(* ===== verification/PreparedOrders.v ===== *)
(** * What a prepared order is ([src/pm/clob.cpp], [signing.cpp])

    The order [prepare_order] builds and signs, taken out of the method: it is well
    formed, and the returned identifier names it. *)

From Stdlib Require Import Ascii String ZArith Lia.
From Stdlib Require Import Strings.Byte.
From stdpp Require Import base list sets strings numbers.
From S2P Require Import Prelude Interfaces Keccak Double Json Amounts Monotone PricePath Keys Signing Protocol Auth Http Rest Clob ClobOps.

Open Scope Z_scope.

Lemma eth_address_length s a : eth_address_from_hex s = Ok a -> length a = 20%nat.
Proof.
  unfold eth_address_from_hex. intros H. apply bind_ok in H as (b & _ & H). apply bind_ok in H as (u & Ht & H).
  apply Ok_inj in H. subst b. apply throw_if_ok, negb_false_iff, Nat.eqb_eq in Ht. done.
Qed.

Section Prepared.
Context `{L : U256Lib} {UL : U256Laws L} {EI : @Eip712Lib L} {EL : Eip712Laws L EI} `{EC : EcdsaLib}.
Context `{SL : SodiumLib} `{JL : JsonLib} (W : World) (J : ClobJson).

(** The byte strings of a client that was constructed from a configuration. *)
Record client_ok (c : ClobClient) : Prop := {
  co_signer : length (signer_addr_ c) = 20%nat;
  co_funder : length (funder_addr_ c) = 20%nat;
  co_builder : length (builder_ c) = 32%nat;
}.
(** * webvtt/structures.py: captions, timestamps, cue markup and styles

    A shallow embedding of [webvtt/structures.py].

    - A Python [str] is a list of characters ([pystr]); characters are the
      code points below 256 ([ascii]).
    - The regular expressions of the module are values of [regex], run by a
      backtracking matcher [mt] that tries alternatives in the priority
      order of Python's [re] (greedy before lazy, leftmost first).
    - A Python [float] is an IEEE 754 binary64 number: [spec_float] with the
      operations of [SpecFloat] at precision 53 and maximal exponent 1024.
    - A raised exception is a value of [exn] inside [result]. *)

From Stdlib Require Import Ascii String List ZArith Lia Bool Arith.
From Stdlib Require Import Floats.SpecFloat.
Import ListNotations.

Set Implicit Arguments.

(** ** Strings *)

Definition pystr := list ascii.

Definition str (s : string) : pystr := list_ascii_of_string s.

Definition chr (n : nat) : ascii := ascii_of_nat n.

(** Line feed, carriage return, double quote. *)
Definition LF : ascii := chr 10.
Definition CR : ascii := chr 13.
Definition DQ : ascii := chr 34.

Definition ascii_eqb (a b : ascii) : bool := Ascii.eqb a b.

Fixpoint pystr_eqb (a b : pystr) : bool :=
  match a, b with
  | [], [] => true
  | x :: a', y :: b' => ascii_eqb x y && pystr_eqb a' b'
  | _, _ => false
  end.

========

# What you have to do
From the first record to the last, copy everything exactly.

# Response
(* ===== verification/PreparedOrders.v ===== *)
(** * What a prepared order is ([src/pm/clob.cpp], [signing.cpp])

    The order [prepare_order] builds and signs, taken out of the method: it is well
    formed, and the returned identifier names it. *)

From Stdlib Require Import Ascii String ZArith Lia.
From Stdlib Require Import Strings.Byte.
From stdpp Require Import base list sets strings numbers.
From S2P Require Import Prelude Interfaces Keccak Double Json Amounts Monotone PricePath Keys Signing Protocol Auth Http Rest Clob ClobOps.

Open Scope Z_scope.

Lemma eth_address_length s a : eth_address_from_hex s = Ok a -> length a = 20%nat.
Proof.
  unfold eth_address_from_hex. intros H. apply bind_ok in H as (b & _ & H). apply bind_ok in H as (u & Ht & H).
  apply Ok_inj in H. subst b. apply throw_if_ok, negb_false_iff, Nat.eqb_eq in Ht. done.
Qed.

Section Prepared.
Context `{L : U256Lib} {UL : U256Laws L} {EI : @Eip712Lib L} {EL : Eip712Laws L EI} `{EC : EcdsaLib}.
Context `{SL : SodiumLib} `{JL : JsonLib} (W : World) (J : ClobJson).

(** The byte strings of a client that was constructed from a configuration. *)
Record client_ok (c : ClobClient) : Prop := {
  co_signer : length (signer_addr_ c) = 20%nat;
  co_funder : length (funder_addr_ c) = 20%nat;
  co_builder : length (builder_ c) = 32%nat;
}.
(** * webvtt/structures.py: captions, timestamps, cue markup and styles

    A shallow embedding of [webvtt/structures.py].

    - A Python [str] is a list of characters ([pystr]); characters are the
      code points below 256 ([ascii]).
    - The regular expressions of the module are values of [regex], run by a
      backtracking matcher [mt] that tries alternatives in the priority
      order of Python's [re] (greedy before lazy, leftmost first).
    - A Python [float] is an IEEE 754 binary64 number: [spec_float] with the
      operations of [SpecFloat] at precision 53 and maximal exponent 1024.
    - A raised exception is a value of [exn] inside [result]. *)

From Stdlib Require Import Ascii String List ZArith Lia Bool Arith.
From Stdlib Require Import Floats.SpecFloat.
Import ListNotations.

Set Implicit Arguments.

(** ** Strings *)

Definition pystr := list ascii.

Definition str (s : string) : pystr := list_ascii_of_string s.

Definition chr (n : nat) : ascii := ascii_of_nat n.

(** Line feed, carriage return, double quote. *)
Definition LF : ascii := chr 10.
Definition CR : ascii := chr 13.
Definition DQ : ascii := chr 34.

Definition ascii_eqb (a b : ascii) : bool := Ascii.eqb a b.

Fixpoint pystr_eqb (a b : pystr) : bool :=
  match a, b with
  | [], [] => true
  | x :: a', y :: b' => ascii_eqb x y && pystr_eqb a' b'
  | _, _ => false
  end.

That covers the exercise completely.